Ideally, staging laparoscopy would be targeted to those patients at higher risk of locally advanced or occult metastatic disease. Useful predictors would include preoperative blood tests and radiological staging. Unfortunately, this study has not identified any significant differences in preoperative bilirubin, NLR or Ca19-9 antigen levels between patients with irresectable or resectable disease at laparoscopy precluding their use in this setting. The study from MSKCC previously suggested the yield of staging laparoscopy to be significantly lower in T1 vs. T2/3 hilar cholangiocarcinoma [1]. The current study does not support this finding, with 46 % (11/24) of patients with T1 tumours having irresectable disease on laparoscopy. This was due to occult metastases in 80 % (9/11) of these patients rather than locally advanced disease and, therefore, cannot be explained by inaccurate radiological staging.

The study by Ruys et al. found a significant fall in the yield of staging laparoscopy for hilar cholangiocarcinoma over time, from 41 % between 1993 and 2000 to 14 % between 2000 and 2010 [2]. As such, they have suggested that the role of staging laparoscopy in hilar cholangiocarcinoma be reconsidered. It is important to note, however, that the accuracy of staging laparoscopy also fell over the time periods above, from 72 to 32 %, which accounts for a significant proportion of the fall in yield. This fall in accuracy included 33 patients with metastatic disease missed at laparoscopy. Certainly, the findings of the current study refute the suggestion that the yield of laparoscopy has decreased in recent years, with no change in yield between 1998–2004 and 2005–2011. Indeed, whilst radiological imaging remains unable to accurately detect peritoneal and small volume liver metastases, the yield of staging laparoscopy will remain significant. PET-CT provides a potential enhancement to the radiological staging of hilar cholangiocarcinoma and may be seen as an alternative to staging laparoscopy. PET-CT has been shown to accurately detect metastatic disease and lymph node involvement [10], although the reported sensitivities are 42–67 and 33–55 % for lymph node metastases and for distant metastases, respectively [11, 12].

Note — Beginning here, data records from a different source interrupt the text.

(** A call with a purge bitmap and a deletion bitmap: it aborts in the
    sampling pass when a live entry of the walk names no record of the
    store; otherwise it reaches the recording pass, hands over the
    records of the live entries, and returns or aborts according to the
    length of the walk. *)
Lemma purge_run_summary schema fpath store del purged recId0 o s :
  anatomy schema fpath (Some store) (Some del) (Some purged) recId0 o s ->
  recording_inv store s ->
  (0 <= m_dictZipSampleRatio schema)%Q ->
  fv_size purged <> 0%nat ->
  let W := Reconciler_walk del (bldata purged) (fv_size purged) 0 0 in
  ~ Forall (in_store store) W /\
  o = Fail Abort /\ owns_lock s = false /\ add_records (trace s) = [] \/
  Forall (in_store store) W /\
  add_records (trace s) = map (record_of store) (live_ids W) /\
  ((length W <= length (records store))%nat /\
   o = Ret tt /\ owns_lock s = false \/
   (length (records store) < length W)%nat /\
   o = Fail Abort /\ owns_lock s = true).
Proof.
  intros E Hrec Hr Hsz.
  pose proof (anatomy_live_ids _ _ _ _ _ _ _ _ E) as (HAR & _ & Hlive).
  pose proof (anatomy_prepare_calls _ _ _ _ _ _ _ _ E) as Hp.
  cbv zeta.
  destruct E as
    [ [H|H]
    | Hno Hdel
    | st s T1 sm T2 Hst Hno Hl Hw1 Hw2 Hok HT2 HAR' Htr
    | st pu de s evs0 l p post Hst Hpu Hde Hno Hl Hw2 Htr Hsam Hmiss HK0 HW
        Hlk
    | st pu de s T1 sm T2 v post Hst Hpu Hde Hno W N M Hl Hw1 Hin HW Hlk
        Hok HK HT2 HAR' Htr
    | st pu de s T1 sm T2 Hst Hpu Hde Hno W N M Hl Hw1 Hin Hw2 Hok HK HT2
        HAR' Htr ].
  - lra.
  - discriminate H.
  - discriminate Hdel.
  - cbn in Hno. apply Nat.eqb_eq in Hno. contradiction.
  - injection Hst as <-. injection Hpu as <-. injection Hde as <-.
    left. split_and!; try reflexivity; try assumption.
    + rewrite HW. intros HF. apply Forall_app in HF as [_ HF].
      apply Forall_inv in HF. destruct (HF eq_refl) as [x Hx].
      cbn in Hx. congruence.
    + now rewrite HAR, Hw2.
  - injection Hst as <-. injection Hpu as <-. injection Hde as <-.
    right. destruct Hp as [[Hp _]|Hp].
    { exfalso. rewrite Htr, !prepare_calls_app in Hp.
      apply app_eq_nil in Hp as [_ Hp]. apply app_eq_nil in Hp as [_ Hp].
      apply app_eq_nil in Hp as [_ Hp]. discriminate Hp. }
    destruct Hlive as [Hexp Hsame].
    { apply prepare_calls_existsb. now rewrite Hp. }
    split_and!; [exact Hin|now rewrite HAR, Hsame, Hw1|].
    right. split_and!; try reflexivity; try assumption.
    apply (walk_longer_than_store _ _ _ _ _ _ _ HW Hlk).
  - injection Hst as <-. injection Hpu as <-. injection Hde as <-.
    right. split_and!; [exact Hin|now rewrite HAR, Hw2|].
    left. split_and!; try reflexivity; try assumption.
    apply walk_within_store. unfold recording_inv in Hrec.
    now rewrite Hw2 in Hrec.
Qed.

(** X13.  What a call does for its caller does not depend on the sampling:
    two calls over the same source and bitmaps, whatever their sample ratios
    (not negative), their generators, their destination paths and the
    initial content of [recId], end the same way, own the lock or not alike,
    and hand the same records to [addRecord]. *)
Theorem outcome_does_not_depend_on_sampling schema schema' fpath fpath'
    store isDel isPurged random random' recId0 recId0' :
  (0 <= m_dictZipSampleRatio schema)%Q ->
  (0 <= m_dictZipSampleRatio schema')%Q ->
  let r := build_by_iter schema fpath (Some store) isDel isPurged random
             recId0 in
  let r' := build_by_iter schema' fpath' (Some store) isDel isPurged
              random' recId0' in
  r.1 = r'.1 /\ owns_lock r.2 = owns_lock r'.2 /\
  add_records (trace r.2) = add_records (trace r'.2).
Proof.
  intros Hr Hr'. cbv zeta.
  destruct (build_by_iter_facts schema fpath store isDel isPurged random
              recId0) as [[Hrec _ _] _].
  destruct (build_by_iter_facts schema' fpath' store isDel isPurged random'
              recId0') as [[Hrec' _ _] _].
  destruct (build_by_iter schema _ _ _ _ _ _) as [o s] eqn:E.
  destruct (build_by_iter schema' _ _ _ _ _ _) as [o' s'] eqn:E'.
  cbn [fst snd] in *.
  apply build_by_iter_anatomy in E, E'.
  destruct (no_purge isPurged) eqn:Hnp.
  { destruct (no_purge_run_summary _ _ _ _ _ _ _ _ E Hr Hnp)
      as (-> & -> & ->).
    destruct (no_purge_run_summary _ _ _ _ _ _ _ _ E' Hr' Hnp)
      as (-> & -> & ->).
    now split_and!. }
  destruct isPurged as [purged|]; [|discriminate Hnp].
  cbn in Hnp. apply Nat.eqb_neq in Hnp.
  destruct isDel as [del|].
  2:{ assert (Hnp' : no_purge (Some purged) = false).
      { cbn. now apply Nat.eqb_neq. }
      destruct (missing_deletion_bitmap_summary _ _ _ _ _ _ _ E Hr Hnp')
        as [-> ->].
      destruct (missing_deletion_bitmap_summary _ _ _ _ _ _ _ E' Hr' Hnp')
        as [-> ->].
      now split_and!. }
  pose proof (purge_run_summary _ _ _ _ _ _ _ _ E Hrec Hr Hnp) as S1.
  pose proof (purge_run_summary _ _ _ _ _ _ _ _ E' Hrec' Hr' Hnp) as S2.
  cbv zeta in S1, S2.
  destruct S1 as [(N1 & -> & -> & ->)
                 |(F1 & -> & [(L1 & -> & ->)|(L1 & -> & ->)])];
    destruct S2 as [(N2 & -> & -> & ->)
                   |(F2 & -> & [(L2 & -> & ->)|(L2 & -> & ->)])];
    try contradiction; try lia; now split_and!.
Qed.

Lemma outcome_does_not_depend_on_sampling_witness :
  let schema' :=
    {| m_dictZipSampleRatio := 3 # 10; m_checksumLevel := 1;
       m_useFastZip := true; m_rankSelectClass := 256 |} in
  let r := build_by_iter Samples.schema0 "out" (Some Samples.two_records)
             (Some (Samples.bits 4)) (Some (Samples.bitvec 3 0))
             Samples.never 0 in
  let r' := build_by_iter schema' "other" (Some Samples.two_records)
              (Some (Samples.bits 4)) (Some (Samples.bitvec 3 0))
              Samples.always 7 in
  r.1 = r'.1 /\ owns_lock r.2 = owns_lock r'.2 /\
  add_records (trace r.2) = add_records (trace r'.2).
Proof.
  intros schema'.
  apply (outcome_does_not_depend_on_sampling Samples.schema0 schema'
           "out" "other" Samples.two_records (Some (Samples.bits 4))
           (Some (Samples.bitvec 3 0)) Samples.never Samples.always 0 7).
  - discriminate.
  - discriminate.
Defined.

(** *** A purge bitmap that marks nothing *)

Lemma Reconciler_walk_nothing_purged del purged n : forall l,
  (forall k, l <= k < l + Z.of_nat n -> terark_bit_test purged k = false) ->
  Reconciler_walk del purged n l l
  = map (Reconciler_identity (Some del)) (seqZ l (Z.of_nat n)).
Proof.
  induction n as [|n IH]; intros l H; [reflexivity|].
  cbn [Reconciler_walk]. rewrite (H l) by lia.
  rewrite seqZ_cons by lia. cbn [map]. f_equal.
  replace (Z.pred (Z.of_nat (S n))) with (Z.of_nat n) by lia.
  rewrite <- Z.add_1_r. apply IH. intros k Hk. apply H. lia.
Qed.

Lemma purged_ids_nil purged N k :
  purged_ids purged N = [] -> 0 <= k < N -> terark_bit_test purged k = false.
Proof.
  unfold purged_ids. intros H Hk.
  destruct (terark_bit_test purged k) eqn:E; [exfalso|reflexivity].
  assert (Hin : In k (List.filter (terark_bit_test purged) (seqZ 0 N))).
  { apply filter_In. split; [|exact E].
    apply list_elem_of_In, elem_of_seqZ. lia. }
  rewrite H in Hin. destruct Hin.
Qed.

(** X14.  A purge bitmap that marks no id, over as many ids as the source
    has records, changes nothing for the records: the call returns, and
    hands to [addRecord] what the call without purge bitmap hands over. *)
Theorem purge_bitmap_that_marks_nothing schema fpath store del purged
    random recId0 :
  (0 <= m_dictZipSampleRatio schema)%Q ->
  fv_size purged = length (records store) ->
  fv_size purged <> 0%nat ->
  purged_ids (bldata purged) (Z.of_nat (fv_size purged)) = [] ->
  let r := build_by_iter schema fpath (Some store) (Some del)
             (Some purged) random recId0 in
  let r0 := build_by_iter schema fpath (Some store) (Some del) None
              random recId0 in
  r.1 = Ret tt /\ r0.1 = Ret tt /\
  add_records (trace r.2) = add_records (trace r0.2).
Proof.
  intros Hr Hsz Hnz Hnone. cbv zeta.
  destruct (build_by_iter_facts schema fpath store (Some del) (Some purged)
              random recId0) as [[Hrec _ _] _].
  destruct (build_by_iter schema _ _ _ (Some purged) _ _) as [o s] eqn:E.
  destruct (build_by_iter schema _ _ _ None _ _) as [o0 s0] eqn:E0.
  cbn [fst snd] in *.
  apply build_by_iter_anatomy in E, E0.
  destruct (no_purge_run_summary _ _ _ _ _ _ _ _ E0 Hr eq_refl)
    as (-> & _ & ->).
  pose proof (purge_run_summary _ _ _ _ _ _ _ _ E Hrec Hr Hnz) as S1.
  cbv zeta in S1.
  assert (HW : Reconciler_walk del (bldata purged) (fv_size purged) 0 0
               = identity_walk (Some del) 0 (length (records store))).
  { rewrite Reconciler_walk_nothing_purged, Hsz; [reflexivity|].
    intros k Hk. now apply (purged_ids_nil _ _ _ Hnone). }
  rewrite HW in S1.
  assert (Hlen : length (identity_walk (Some del) 0
                           (length (records store)))
                 = length (records store)).
  { rewrite <- (length_map v_physic), identity_walk_physic, length_seqZ.
    lia. }
  assert (Hin : Forall (in_store store)
                  (identity_walk (Some del) 0 (length (records store)))).
  { apply Forall_lookup. intros i v Hv _.
    assert (H : map v_physic
                  (identity_walk (Some del) 0 (length (records store)))
                !! i = Some (v_physic v)).
    { change (map v_physic) with (fmap (M := list) v_physic).
      now rewrite list_lookup_fmap, Hv. }
    rewrite identity_walk_physic in H. apply lookup_seqZ in H as [-> Hi].
    rewrite Z.add_0_l, lookup_record_nat.
    apply lookup_lt_is_Some_2. lia. }
  destruct S1 as [(N1 & _)|(_ & -> & [(_ & -> & _)|(L1 & _)])].
  - contradiction.
  - split_and!; try reflexivity.
    unfold expected_live_ids, identity_walk, numDataRows. cbn [no_purge].
    now rewrite live_ids_identity.
  - lia.
Qed.

Lemma purge_bitmap_that_marks_nothing_witness :
  let r := build_by_iter Samples.schema0 "out" (Some Samples.five_records)
             (Some (Samples.bits 8)) (Some (Samples.bitvec 5 0))
             Samples.always 0 in
  let r0 := build_by_iter Samples.schema0 "out" (Some Samples.five_records)
              (Some (Samples.bits 8)) None Samples.always 0 in
  r.1 = Ret tt /\ r0.1 = Ret tt /\
  add_records (trace r.2) = add_records (trace r0.2).
Proof.
  apply (purge_bitmap_that_marks_nothing Samples.schema0 "out"
           Samples.five_records (Samples.bits 8) (Samples.bitvec 5 0)
           Samples.always 0).
  - discriminate.
  - reflexivity.
  - discriminate.
  - reflexivity.
Defined.

(** ** Persistence *)

Lemma save_fpath_endsWith path : endsWith (save_fpath path) ".nlt" = true.
Proof.
  unfold save_fpath. destruct (endsWith path ".nlt") eqn:E.
  - exact E.
  - apply endsWith_app.
Qed.

Lemma save_fpath_fixed path : save_fpath (save_fpath path) = save_fpath path.
Proof.
  unfold save_fpath at 1. now rewrite save_fpath_endsWith.
Qed.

At present, there is no accurate method of predicting those patients at risk of positive findings at laparoscopy. In particular, the T stage of the tumour does not influence the likelihood of occult metastatic disease.

This study has demonstrated a high yield of staging laparoscopy in patients with hilar cholangiocarcinoma deemed resectable after extensive radiological imaging. Overall, 45 % of patients were potentially saved an unnecessary laparotomy by undergoing staging laparoscopy. It is the authors’ view that given our centre’s patient population and surgical approach, all patients with potentially resectable hilar cholangiocarcinoma should undergo staging laparoscopy. However, whether this approach is valid for all centres, particularly those with a more aggressive surgical approach, requires further study.

Conclusion

All patients with potentially resectable hilar cholangiocarcinoma on radiological grounds should undergo staging laparoscopy, as this procedure potentially prevents a futile laparotomy in approximately 45 % of patients.